Или, лежа в детской перед сном, рассказывать сестре Ванессе (Нессе, как ее называли дома), сидевшей в кроватке в обнимку с мартышкой Жако, выдуманные истории про семейство Дилков, соседей Стивенов по Гайд-парк-гейт, и про их хитроумную гувернантку мисс Розальбу. Или — пускать кораблики в пруду; Вирджиния потом вспоминала, каким значительным событием стал для нее день, когда ее корнуоллский парусник, благополучно доплыв до середины пруда, внезапно, у нее на глазах, камнем пошел под воду… Больше же всего ей нравилось смотреть на проходящие на горизонте корабли и светившийся вдалеке маяк «Годреви».
«Воскресным утром, — читаем в „Новостях Гайд-парк-гейт“ от 12 сентября 1892 года, — мистер Хилари Хант и мистер Бейзил Смит пришли в Талланд-хаус и позвали мистера Тоби и мисс Вирджинию Стивен сопровождать их на маяк, ибо лодочник Фримен сказал, что дует отличный попутный ветер. Что же до мистера Адриана Стивена, то он был крайне разочарован тем, что ехать ему не разрешили».

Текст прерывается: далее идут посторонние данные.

(* ===== verification/LogStore.v ===== *)
(** * log.c over bio.c implements the block layer of the file system *)

From S2P Require Import Prelude Layout Kernel Store Bio Log.

(** The abstract store a cache and a log represent. *)
Record st_of (l : log) (a : cache) (st : store) : Prop := {
  so_view : st_view st = ca_view a;
  so_disk : st_disk st = memdisk (ca_disk a);
  so_held : ca_held a = fst <$> st_held st;
  so_clean i b : st_held st !! i = Some (b, false) →
    b ∈ ca_dirty a ∨ ca_view a !!! b = memdisk (ca_disk a) !!! b;
  so_log : st_log st = ca_dirty a;
  so_size : st_size st = disksize (ca_disk a);
  so_base : st_base st = l_start l + l_size l;
  so_cap : st_cap st = l_size l - 1;
}.

(** This process's operation is the one the log knows of; or there is none. *)
Definition log_txn (s : lst) (st : store) : Prop :=
  ∃ l a, txn l (bs_core (ls_bst s)) a s ∧ l_outstanding l = 1 ∧ st_of l a st.
Definition log_idle (s : lst) (st : store) : Prop :=
  ∃ l a, txn l (bs_core (ls_bst s)) a s ∧ l_outstanding l = 0 ∧ lh_n l = 0 ∧ ca_held a = ∅ ∧ st_of l a st.

Section laws.
Implicit Types (s : lst) (st : store).

(** The shape of the proofs: run the cache's law, and re-establish [txn]. *)
Lemma txn_lat l l' c a a' s s' :
  txn l c a s → lat l' c a' s' → ca_dirty a' = ca_dirty a → ca_disk a' = ca_disk a → l' = l →
  txn l (bs_core (ls_bst s')) a' s'.
Proof.
  intros [Hs Hg Hk Hi Hlg Hr Hcom He] H' Ed Ek ->. split; rw ?Ed ?Ek //. by eapply lat_self.
Qed.

Lemma held_lookup l a st i b f :
  st_of l a st → st_held st !! i = Some (b, f) → ca_held a !! i = Some b.
Proof. intros Ho Hi. by rw (so_held _ _ _ Ho) lookup_fmap Hi. Qed.

Lemma log_txn_locks s st : log_txn s st → c_locks (bs_core (ls_bst s)) = [].
Proof. intros (l & a & Ht & _). by eapply lat_locks, tx_lat. Qed.

Lemma log_txn_core s st c : log_txn s st → c_locks c = [] → log_txn (lset c s) st.
Proof.
  intros (l & a & [Hs Hg Hk Hi Hlg Hr Hcom He] & Ho & Hst) Hc. exists l, a. split; [|done].
  split; [|done..]. split; [by destruct Hs| |done]. apply (brepr_core (ls_bst s)); [done|by destruct Hs].
Qed.

Lemma log_txn_cap s st : log_txn s st → st_cap st < Z.of_nat NBUF.
Proof.
  intros (l & a & Ht & _ & Hst). rw (so_cap _ _ _ Hst). pose proof (tx_room _ _ _ _ Ht). lia.
Qed.

Lemma log_txn_log s st : log_txn s st → Z.of_nat (size (st_log st)) ≤ st_cap st.
Proof.
  intros (l & a & Ht & _ & Hst). pose proof (tx_head _ _ _ _ Ht) as Hk.
  rw (so_cap _ _ _ Hst) (so_log _ _ _ Hst) (logs_count l); [apply Ht|apply Ht|apply Hk|apply Hk].
Qed.

Lemma log_txn_blk s st b : log_txn s st → 0 ≤ b < st_size st → blk (st_view st !!! b).
Proof.
  intros (l & a & Ht & _ & Hst) Hb. rw (so_view _ _ _ Hst). rw (so_size _ _ _ Hst) in Hb.
  by eapply lat_blk; [apply (tx_lat _ _ _ _ Ht)|].
Qed.

Lemma log_txn_data s st i b f :
  log_txn s st → st_held st !! i = Some (b, f) → bdata i (ls_bst s) = st_view st !!! b.
Proof.
  intros (l & a & Ht & _ & Hst) Hi. rw (so_view _ _ _ Hst).
  eapply lat_data; [apply (tx_lat _ _ _ _ Ht)|by eapply held_lookup].
Qed.

Lemma log_bread_spec s st b :
  log_txn s st → 0 ≤ b < st_size st → unheld b st → b ∈ st_log st ∨ st_room st →
  total (lift (bread 1 b)) s (λ i s',
    st_held st !! i = None ∧ log_txn s' (st_hold i b st) ∧ core_le (bs_core (ls_bst s)) (bs_core (ls_bst s'))).
Proof.
  intros (l & a & Ht & Ho & Hst) Hb Hu Hr. pose proof (tx_lat _ _ _ _ Ht) as Hs.
  pose proof Hst as [E1 E2 E3 E4 E5 E6 E7 E8].
  assert (∀ i, ca_held a !! i ≠ Some b) as Hnh.
  { intros i. rw E3 lookup_fmap. destruct (st_held st !! i) as [[b' f]|] eqn:E; [|done]. simpl.
    intros [= ->]. by apply (Hu i f). }
  eapply total_mono; [apply (lat_bread _ _ _ _ Hs); [by rw -E6|done|]|].
  { rw -E5. destruct Hr as [?|Hr]; [by left|right]. rw /ca_room E3 map_size_fmap -E5. exact Hr. }
  cbv beta. intros i s' [Hi H']. split_and!.
  - rw E3 lookup_fmap in Hi. by destruct (st_held st !! i).
  - exists l, (a_hold i b a). split_and!; [by eapply txn_lat|done|].
    split; simpl; try done; [by rw E3 fmap_insert|].
    intros j b' [[<- [= <-]]|[? ?]]%lookup_insert_Some; [|by eapply E4].
    apply (lat_sync _ _ _ _ Hs); [by rw -E6|done].
  - apply (lat_core _ _ _ _ H').
Qed.

Lemma log_set_bdata_spec s st i b f d :
  log_txn s st → st_held st !! i = Some (b, f) → blk d →
  total (lift (set_bdata i d)) s (λ _ s',
    log_txn s' (st_put i b d st) ∧ core_le (bs_core (ls_bst s)) (bs_core (ls_bst s'))).
Proof.
  intros (l & a & Ht & Ho & Hst) Hi Hd. pose proof (tx_lat _ _ _ _ Ht) as Hs.
  pose proof (held_lookup _ _ _ _ _ _ Hst Hi) as Hh. pose proof Hst as [E1 E2 E3 E4 E5 E6 E7 E8].
  eapply total_mono; [by apply (lat_set_bdata _ _ _ _ Hs i b)|].
  cbv beta. intros _ s' H'. split; [|apply (lat_core _ _ _ _ H')].
  exists l, (a_put b d a). split_and!; [by eapply txn_lat|done|]. split; simpl; try done.
  - by rw E1.
  - rw fmap_insert E3 /=. symmetry. apply insert_id. by rw -E3.
  - intros j b' [[_ ?]|[Hne Hj]]%lookup_insert_Some; [congruence|].
    destruct (E4 _ _ Hj) as [?|He]; [by left|right]. rw lookup_total_insert_ne //. intros <-.
    pose proof (held_lookup _ _ _ _ _ _ Hst Hj) as Hj'. apply Hne.
    apply (br_held _ _ (lat_repr _ _ _ _ Hs)) in Hh as (? & _ & _ & Hf & Hb), Hj' as (? & _ & _ & Hf' & Hb').
    pose proof (br_wf _ _ (lat_repr _ _ _ _ Hs)) as Hw. apply (bw_uniq _ Hw); [done|done| | |congruence].
    + by apply Hw.
    + transitivity 1; [by apply Hw|symmetry; by apply Hw].
Qed.

Lemma log_log_write_spec s st i b f :
  log_txn s st → st_held st !! i = Some (b, f) → st_base st ≤ b < st_size st →
  Z.of_nat (size (st_log st)) < st_cap st →
  total (log_write i) s (λ _ s',
    log_txn s' (st_logw i b st) ∧ core_le (bs_core (ls_bst s)) (bs_core (ls_bst s'))).
Proof.
  intros (l & a & Ht & Ho & Hst) Hi Hb Hc. pose proof (tx_lat _ _ _ _ Ht) as Hs.
  pose proof (held_lookup _ _ _ _ _ _ Hst Hi) as Hh. pose proof Hst as [E1 E2 E3 E4 E5 E6 E7 E8].
  rw E7 E6 in Hb. rw E5 E8 (logs_count l (ca_dirty a)) in Hc; [apply Ht..|].
  eapply total_mono; [apply (log_write_txn _ _ _ _ i b Ht); [done|done|lia|lia]|].
  cbv beta. intros _ s' H'. split; [|apply (lat_core _ _ _ _ (tx_lat _ _ _ _ H'))].
  exists (log_add b l), (a_pin b a). split_and!; [by eapply txn_self|done|]. split; simpl; try done.
  - rw fmap_insert E3 /=. symmetry. apply insert_id. by rw -E3.
  - intros j b' [[_ [= <-]]|[Hne Hj]]%lookup_insert_Some; [left; set_solver|].
    destruct (E4 _ _ Hj) as [?|He]; [left; set_solver|by right].
  - by rw E5.
Qed.

Lemma log_brelse_spec s st i b :
  log_txn s st → st_held st !! i = Some (b, false) →
  total (lift (brelse i)) s (λ _ s',
    log_txn s' (st_rel i st) ∧ core_le (bs_core (ls_bst s)) (bs_core (ls_bst s'))).
Proof.
  intros (l & a & Ht & Ho & Hst) Hi. pose proof (tx_lat _ _ _ _ Ht) as Hs.
  pose proof (held_lookup _ _ _ _ _ _ Hst Hi) as Hh. pose proof Hst as [E1 E2 E3 E4 E5 E6 E7 E8].
  eapply total_mono; [apply (lat_brelse _ _ _ _ Hs i b); [done|by eapply E4]|].
  cbv beta. intros _ s' H'. split; [|apply (lat_core _ _ _ _ H')].
  exists l, (a_unhold i a). split_and!; [by eapply txn_lat|done|]. split; simpl; try done.
  - by rw fmap_delete E3.
  - intros j b' [? ?]%lookup_delete_Some. by eapply E4.
Qed.

Lemma log_begin_op_spec s st :
  log_idle s st →
  total begin_op s (λ _ s', log_txn s' st ∧ st_clean st ∧ core_le (bs_core (ls_bst s)) (bs_core (ls_bst s'))).
Proof.
  intros (l & a & Ht & Ho & Hn & Hh & Hst). pose proof Ht as [Hs Hg Hk Hi Hlg Hr Hcom He].
  pose proof Hst as [E1 E2 E3 E4 E5 E6 E7 E8].
  eapply total_mono; [apply (begin_op_run _ _ _ _ Hs Hcom); rw Ho Hn; done|].
  cbv beta. intros _ s' H'. split_and!; [| |apply (lat_core _ _ _ _ H')].
  - exists (with_outstanding 1 l), a. split_and!; [|done|by destruct Hst].
    apply txn_self with (bs_core (ls_bst s)). rw Ho in H'.
    split; [exact H'|by destruct Hg|by destruct Hk|done..].
  - assert (st_held st = ∅) as Eh by (rw Hh in E3; by apply (fmap_empty_inv fst)).
    assert (ca_dirty a = ∅) as Ed.
    { apply leibniz_equiv. intros b. rw (Hlg b) Hn. split; [intros (i & ? & _); lia|set_solver]. }
    split_and!; [done|by rw E5|]. rw E1 E2 E6. intros b Hb.
    destruct (lat_sync _ _ _ _ Hs b Hb) as [?|?]; [by rw Hh|set_solver|done].
Qed.

Lemma log_end_op_spec s st :
  log_txn s st → st_held st = ∅ →
  total end_op s (λ _ s', core_le (bs_core (ls_bst s)) (bs_core (ls_bst s')) ∧ ∃ st',
    log_idle s' st' ∧ st_size st' = st_size st ∧ st_base st' = st_base st ∧ st_cap st' = st_cap st ∧
    ∀ b, 0 ≤ b < st_size st → b = 1 ∨ st_base st ≤ b → st_view st' !!! b = st_view st !!! b).
Proof.
  intros (l & a & Ht & Ho & Hst) Hh. pose proof Hst as [E1 E2 E3 E4 E5 E6 E7 E8].
  assert (ca_held a = ∅) as Hh' by (by rw E3 Hh fmap_empty).
  eapply total_mono; [by apply (end_op_commit _ _ _ _ Ht)|]. cbv beta. intros _ s' H'.
  split; [apply (lat_core _ _ _ _ H')|].
  set (ws := if lh_n l >? 0 then _ else []) in H'.
  destruct (commit_facts l _ a s Ht) as (H1 & H2 & H3). rw -/ws in H1, H2, H3.
  set (l' := with_outstanding 0 (with_n 0 l)) in H'. pose proof Ht as [Hs Hg Hk Hi Hlg Hr Hcom He].
  exists (mkStore (ca_view (a_writes ws a)) (memdisk (ca_disk (a_writes ws a))) ∅ ∅ (st_size st) (st_base st) (st_cap st)).
  split_and!; [|done|done|done|].
  - exists l', (a_writes ws a). split_and!; [|done|done|done|].
    + apply txn_self with (bs_core (ls_bst s)). split; [done|by destruct Hg| | | |done|done|done].
      * pose proof (hk_sz _ _ Hk). split; simpl; [by rw /LOGSIZE| |apply Hk|lia]. destruct Hg. lia.
      * intros i j; simpl; lia.
      * intros b. rw H2 /=. split; [set_solver|]. intros (i & ? & _). lia.
    + split; rw ?H2 //=.
  - intros b Hb Hor. simpl. rw E1. apply H3. rw -E7. destruct Hg. lia.
Qed.

(** The store after a boot. *)
Definition boot_store (start size : Z) (d : disk) : store :=
  let m := recovered start (memdisk d) in mkStore m m ∅ ∅ (disksize d) (start + size) (size - 1).

Lemma boot_idle start size c d :
  c_locks c = [] → disk_ok d → disk_geom start size d → size ≤ Z.of_nat NBUF →
  hdr_ok (dlog start size) (disksize d) (memdisk d !!! start) →
  total boot (cold c d) (λ _ s', log_idle s' (boot_store start size d) ∧ core_le c (bs_core (ls_bst s'))).
Proof.
  intros Hc Hd Hg Hsz Hh. eapply total_mono; [by apply (boot_lat start size)|]. cbv beta.
  intros _ s' (l & [F1 F2 F3 F4 F5 F6 F7] & H). pose proof Hg as [_ _ G1 G2 G3 G4].
  set (a := a_writes _ _) in H. assert (ca_dirty a = ∅) as Ed by (apply leibniz_equiv; rw /a /=; set_solver).
  split; [|by destruct H]. exists l, a. split_and!; [|done|done|done|].
  - split; [by eapply lat_self| | | | |by rw F3|done|].
    + by split; rw ?F2 ?F3.
    + split; rw ?F1 ?F3 //; lia.
    + intros i j. lia.
    + intros b. rw Ed. split; [set_solver|]. intros (i & ? & _). lia.
    + rw F2 /a /= /rec_writes apply_writes_snoc. apply head_n_clear.
      destruct (Hd start) as (x & Hx & ?); [lia|]. by rw (lookup_total_correct _ _ _ Hx).
  - split; rw ?Ed ?F2 ?F3 //.
Qed.

(** C19: starting the machine on a disk with a usable log header establishes the
    block store the file system is verified against, idle, showing the disk
    with the committed transaction of the log installed. *)
Theorem boot_establishes_store start size c d :
  c_locks c = [] → disk_ok d → disk_geom start size d → size ≤ Z.of_nat NBUF →
  hdr_ok (dlog start size) (disksize d) (memdisk d !!! start) →
  total boot (cold c d) (λ _ s', log_idle s' (boot_store start size d) ∧ core_le c (bs_core (ls_bst s'))).
Proof. apply boot_idle. Qed.
End laws.

#[global] Instance lst_store : Store.BlockStore lst := {|
  Store.bread := λ dev b, lift (bread dev b);
  Store.bdata := λ i s, bdata i (ls_bst s);
  Store.set_bdata := λ i d, lift (set_bdata i d);
  Store.log_write := log_write;
  Store.brelse := λ i, lift (brelse i);
  Store.begin_op := begin_op;
  Store.end_op := end_op;
  Store.in_txn := log_txn;
  Store.idle := log_idle;
  Store.in_txn_locks := log_txn_locks;
  Store.in_txn_core := log_txn_core;
  Store.in_txn_cap := log_txn_cap;
  Store.in_txn_log := log_txn_log;
  Store.in_txn_blk := log_txn_blk;
  Store.in_txn_data := log_txn_data;
  Store.bdata_core := λ s i c, eq_refl;
  Store.bread_spec := log_bread_spec;
  Store.set_bdata_spec := log_set_bdata_spec;
  Store.log_write_spec := log_log_write_spec;
  Store.brelse_spec := log_brelse_spec;
  Store.begin_op_spec := log_begin_op_spec;
  Store.end_op_spec := log_end_op_spec;
|}.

А спустя четверть века про тот же маяк «Годреви» Вирджиния Вулф напишет совсем иначе: «Маяк тогда был серебристой смутной башней с желтым глазом, который внезапно и нежно открывался по вечерам» Из романа «На маяк». Перевод Елены Суриц.. Тогда? Когда еще была жива миссис Рэмзи — свою героиню Вирджиния Вулф писала с покойной матери.